→ **What is expected**:
Here are the records. Write out exactly the lines between the one holding "Lemma removeExpired_loop_spec b" and the one holding "[removeExpired_loop]; rewrite itr_done;", inclusive.
——————————
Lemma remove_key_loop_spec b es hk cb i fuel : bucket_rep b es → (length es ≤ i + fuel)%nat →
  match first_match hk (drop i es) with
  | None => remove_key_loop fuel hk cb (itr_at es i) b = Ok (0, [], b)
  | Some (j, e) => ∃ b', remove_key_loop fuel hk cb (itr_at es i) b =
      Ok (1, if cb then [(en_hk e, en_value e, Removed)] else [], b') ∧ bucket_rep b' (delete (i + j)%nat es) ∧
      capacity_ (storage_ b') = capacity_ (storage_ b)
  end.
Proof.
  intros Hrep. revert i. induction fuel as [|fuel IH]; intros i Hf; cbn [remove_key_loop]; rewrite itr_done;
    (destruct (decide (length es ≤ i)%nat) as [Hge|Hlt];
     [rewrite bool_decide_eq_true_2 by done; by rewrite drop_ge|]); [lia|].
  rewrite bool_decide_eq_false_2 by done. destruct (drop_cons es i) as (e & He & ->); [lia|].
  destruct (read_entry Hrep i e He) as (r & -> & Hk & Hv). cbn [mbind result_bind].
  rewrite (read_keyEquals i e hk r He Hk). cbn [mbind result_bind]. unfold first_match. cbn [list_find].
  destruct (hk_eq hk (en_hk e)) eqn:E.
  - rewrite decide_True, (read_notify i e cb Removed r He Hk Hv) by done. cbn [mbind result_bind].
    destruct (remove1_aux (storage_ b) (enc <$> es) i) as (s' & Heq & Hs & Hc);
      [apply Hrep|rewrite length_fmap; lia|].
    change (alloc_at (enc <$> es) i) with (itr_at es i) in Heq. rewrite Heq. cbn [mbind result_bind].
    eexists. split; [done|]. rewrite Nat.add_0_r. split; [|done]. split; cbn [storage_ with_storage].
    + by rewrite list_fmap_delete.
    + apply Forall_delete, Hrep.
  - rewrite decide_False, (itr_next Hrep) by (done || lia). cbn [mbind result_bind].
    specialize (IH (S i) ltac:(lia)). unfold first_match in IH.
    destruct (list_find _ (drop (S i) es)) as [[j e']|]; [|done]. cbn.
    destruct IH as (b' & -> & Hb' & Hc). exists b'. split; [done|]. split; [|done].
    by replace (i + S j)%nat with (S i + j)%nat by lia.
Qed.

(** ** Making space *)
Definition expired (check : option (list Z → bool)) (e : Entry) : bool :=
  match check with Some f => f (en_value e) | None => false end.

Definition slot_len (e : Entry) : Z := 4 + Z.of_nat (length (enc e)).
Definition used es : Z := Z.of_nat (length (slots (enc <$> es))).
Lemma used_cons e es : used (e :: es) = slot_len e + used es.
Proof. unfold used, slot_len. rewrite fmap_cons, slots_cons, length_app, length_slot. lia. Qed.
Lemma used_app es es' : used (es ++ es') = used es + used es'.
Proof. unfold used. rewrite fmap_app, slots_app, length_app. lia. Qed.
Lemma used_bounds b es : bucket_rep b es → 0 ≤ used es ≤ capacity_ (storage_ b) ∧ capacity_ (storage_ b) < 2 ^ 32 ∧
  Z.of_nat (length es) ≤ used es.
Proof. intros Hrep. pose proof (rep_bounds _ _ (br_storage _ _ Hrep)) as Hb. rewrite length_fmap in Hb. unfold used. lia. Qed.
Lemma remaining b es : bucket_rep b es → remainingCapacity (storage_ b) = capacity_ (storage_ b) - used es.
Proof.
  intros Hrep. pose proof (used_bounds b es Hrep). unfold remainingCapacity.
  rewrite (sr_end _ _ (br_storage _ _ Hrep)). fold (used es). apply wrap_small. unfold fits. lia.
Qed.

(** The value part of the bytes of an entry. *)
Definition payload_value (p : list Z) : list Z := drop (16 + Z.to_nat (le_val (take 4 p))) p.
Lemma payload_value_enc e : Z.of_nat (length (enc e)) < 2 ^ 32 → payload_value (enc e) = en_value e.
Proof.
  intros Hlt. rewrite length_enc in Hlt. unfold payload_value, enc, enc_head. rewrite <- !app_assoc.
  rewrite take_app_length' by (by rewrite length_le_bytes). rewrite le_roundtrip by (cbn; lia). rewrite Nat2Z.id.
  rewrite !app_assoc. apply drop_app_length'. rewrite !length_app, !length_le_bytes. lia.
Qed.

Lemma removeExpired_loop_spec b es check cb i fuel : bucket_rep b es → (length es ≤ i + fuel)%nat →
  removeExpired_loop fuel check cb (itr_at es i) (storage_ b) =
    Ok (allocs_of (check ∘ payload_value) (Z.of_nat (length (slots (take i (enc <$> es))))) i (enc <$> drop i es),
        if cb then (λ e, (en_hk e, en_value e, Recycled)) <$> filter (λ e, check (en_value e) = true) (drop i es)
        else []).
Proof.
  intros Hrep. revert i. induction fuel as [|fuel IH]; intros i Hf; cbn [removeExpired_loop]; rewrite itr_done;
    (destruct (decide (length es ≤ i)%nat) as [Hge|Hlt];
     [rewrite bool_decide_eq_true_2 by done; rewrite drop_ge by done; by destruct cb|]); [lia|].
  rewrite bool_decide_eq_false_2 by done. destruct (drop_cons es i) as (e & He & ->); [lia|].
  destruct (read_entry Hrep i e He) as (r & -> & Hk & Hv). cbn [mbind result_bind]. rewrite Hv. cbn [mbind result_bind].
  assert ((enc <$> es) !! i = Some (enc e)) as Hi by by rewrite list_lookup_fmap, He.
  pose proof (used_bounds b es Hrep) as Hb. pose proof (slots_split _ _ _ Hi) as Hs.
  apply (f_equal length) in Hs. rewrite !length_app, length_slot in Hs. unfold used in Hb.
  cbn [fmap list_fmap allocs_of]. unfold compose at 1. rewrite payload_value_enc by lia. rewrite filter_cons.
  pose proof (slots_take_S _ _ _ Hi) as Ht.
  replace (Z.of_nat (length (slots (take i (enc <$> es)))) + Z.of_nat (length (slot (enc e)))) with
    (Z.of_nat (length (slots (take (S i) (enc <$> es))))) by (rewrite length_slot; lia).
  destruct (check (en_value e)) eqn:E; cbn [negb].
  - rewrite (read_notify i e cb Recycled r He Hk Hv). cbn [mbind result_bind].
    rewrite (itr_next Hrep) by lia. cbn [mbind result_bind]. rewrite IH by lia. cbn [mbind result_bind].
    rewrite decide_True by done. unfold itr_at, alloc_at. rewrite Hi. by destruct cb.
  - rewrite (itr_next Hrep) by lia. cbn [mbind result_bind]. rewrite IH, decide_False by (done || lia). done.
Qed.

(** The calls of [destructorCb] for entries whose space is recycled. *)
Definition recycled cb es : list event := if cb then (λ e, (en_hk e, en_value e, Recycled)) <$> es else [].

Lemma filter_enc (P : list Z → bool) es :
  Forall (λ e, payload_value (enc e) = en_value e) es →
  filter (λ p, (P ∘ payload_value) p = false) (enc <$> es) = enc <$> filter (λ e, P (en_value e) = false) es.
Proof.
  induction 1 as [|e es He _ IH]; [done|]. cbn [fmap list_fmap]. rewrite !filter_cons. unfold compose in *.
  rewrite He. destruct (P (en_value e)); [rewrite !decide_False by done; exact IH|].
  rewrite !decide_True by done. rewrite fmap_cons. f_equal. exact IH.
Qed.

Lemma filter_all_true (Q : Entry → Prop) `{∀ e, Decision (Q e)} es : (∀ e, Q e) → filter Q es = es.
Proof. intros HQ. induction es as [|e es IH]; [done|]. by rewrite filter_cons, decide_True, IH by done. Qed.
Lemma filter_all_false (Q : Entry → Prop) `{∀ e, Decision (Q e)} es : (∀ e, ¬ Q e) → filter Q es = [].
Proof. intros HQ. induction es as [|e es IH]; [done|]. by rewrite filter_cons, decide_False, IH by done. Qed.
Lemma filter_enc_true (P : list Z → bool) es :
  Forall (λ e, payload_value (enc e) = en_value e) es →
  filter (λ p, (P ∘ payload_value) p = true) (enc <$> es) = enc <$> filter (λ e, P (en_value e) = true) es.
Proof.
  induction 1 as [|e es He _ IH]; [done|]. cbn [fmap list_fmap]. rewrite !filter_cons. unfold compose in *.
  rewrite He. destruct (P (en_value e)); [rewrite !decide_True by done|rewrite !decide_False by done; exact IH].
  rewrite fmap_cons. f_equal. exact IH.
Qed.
——————————
→ **Solution for this task**:
Lemma removeExpired_loop_spec b es check cb i fuel : bucket_rep b es → (length es ≤ i + fuel)%nat →
  removeExpired_loop fuel check cb (itr_at es i) (storage_ b) =
    Ok (allocs_of (check ∘ payload_value) (Z.of_nat (length (slots (take i (enc <$> es))))) i (enc <$> drop i es),
        if cb then (λ e, (en_hk e, en_value e, Recycled)) <$> filter (λ e, check (en_value e) = true) (drop i es)
        else []).
Proof.
  intros Hrep. revert i. induction fuel as [|fuel IH]; intros i Hf; cbn [removeExpired_loop]; rewrite itr_done;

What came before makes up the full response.